Last week, following the news that Google Health is disbanding, a Healthcare IT News article asked the question, “Is healthcare too hard for Big Tech firms?”
The answer is yes. And, no. Health care is hard. It’s a fragmented industry with multiple payers, multiple providers, multiple competing incentives and disincentives, and a patient population largely disengaged from their own health.
But, framing Google Health’s failure, as well as that of Apple and before them, Haven and Microsoft’s Health Vault, as an indictment of health care technology’s inability to solve very real problems plaguing the health care industry is preposterous.
We work with two health care tech companies that are not only succeeding but thriving. One, Access Physicians, a division of SOC Telemed, delivers tele-specialty services to hospitals and clinics, and the other, XFERALL, equips hospital and mental health agency clinicians to efficiently locate clinically appropriate available inpatient medical and behavioral health care for their patients.
These health care tech companies are successful for several reasons:
- They identified a specific problem to disrupt: In the case of Access Physicians, the mismatch between specialist availability and specialist demand, and in XFERALL’s case, the unacceptably long time that patients wait in hospital emergency departments for behavioral health treatment or a higher level of medical care. Each company perfected their product to solve a specific problem identified by hospitals and clinicians themselves as a barrier to better patient care.
- They brought knowledge of the health care industry to technology, not vice versa. Google and Apple are technology companies. They are not health care companies. Both Access Physicians and XFERALL were founded and are led by exceptional individuals who not only worked in hospitals but actually delivered patient care. This isn’t to say that the only way for health care technology companies to succeed is to be led by physicians or former hospital c-suite leaders, but understanding the industry and all of its nuances and complexities is essential if the technology is going to solve a particular problem.

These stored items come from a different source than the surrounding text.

(** * memorytest: storage, HTML patch editor, tool dispatcher and agent loop

    A shallow embedding of [server/storage.ts] and [server/agent.ts].

    JavaScript values are a first-order datatype, numbers are IEEE binary64
    floats (Rocq's primitive floats), the module-level stores of
    [storage.ts] are fields of an explicit [World] that every operation
    threads, and [throw] is the [Throw] outcome of a state-and-exception
    monad.  Everything the program reaches outside its own source (the
    system clock, the chat-completion endpoint, [JSON], diff-match-patch,
    node-html-parser) is a field of an [Env] record which the definitions
    receive as a parameter. *)

From Stdlib Require Import ZArith String Ascii List Bool.
From Stdlib Require Import PrimFloat FloatOps SpecFloat.
From stdpp Require Import base option list gmap strings pretty.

- They are in it for the long haul. Getting hospitals and other health care organizations to move on health care technology is a time-consuming process. In hospitals, there are multiple positions that make up the buying group who decides whether to purchase particular technology. This buying group includes the CEO, CFO, chief medical officer, chief technology officer, chief nursing officer, and maybe chief legal officer and other clinical leaders. Any one of these individuals single-handedly could hamstring the decision-making process, but it takes the entire buying group to agree to move the process forward. Add into this large buying group staff turnover, and you have a very lengthy convincing and sales process.
- They don’t deal with direct-to-consumer technology. Getting patients (or consumers, however you want to define them) involved and engaged in their own health is challenging. While the market for self-help books, vitamins, fitness equipment, and tech gadgets, like the Apple watch or Polar trackers, is in the billions of dollars, the incentives are simply not there for patients to meaningfully engage in their consumption of actual health care services. A quick look at the use of hospital price transparency tools tells us everything we need to know there. Despite federal mandates to disclose hospital prices and the widespread availability of online price estimator tools and calculators, patients are not making care decisions based on this information. Why? Because they don’t have to (insured consumers are largely insulated from the actual costs of care) and because the choices about where they can obtain care have been made long before by their insurance plan and their employer.
The Google and Apple health care casualties don’t mean that all health care tech is terminally ill. Tech can survive and thrive in health care, under the right conditions and with the right approach.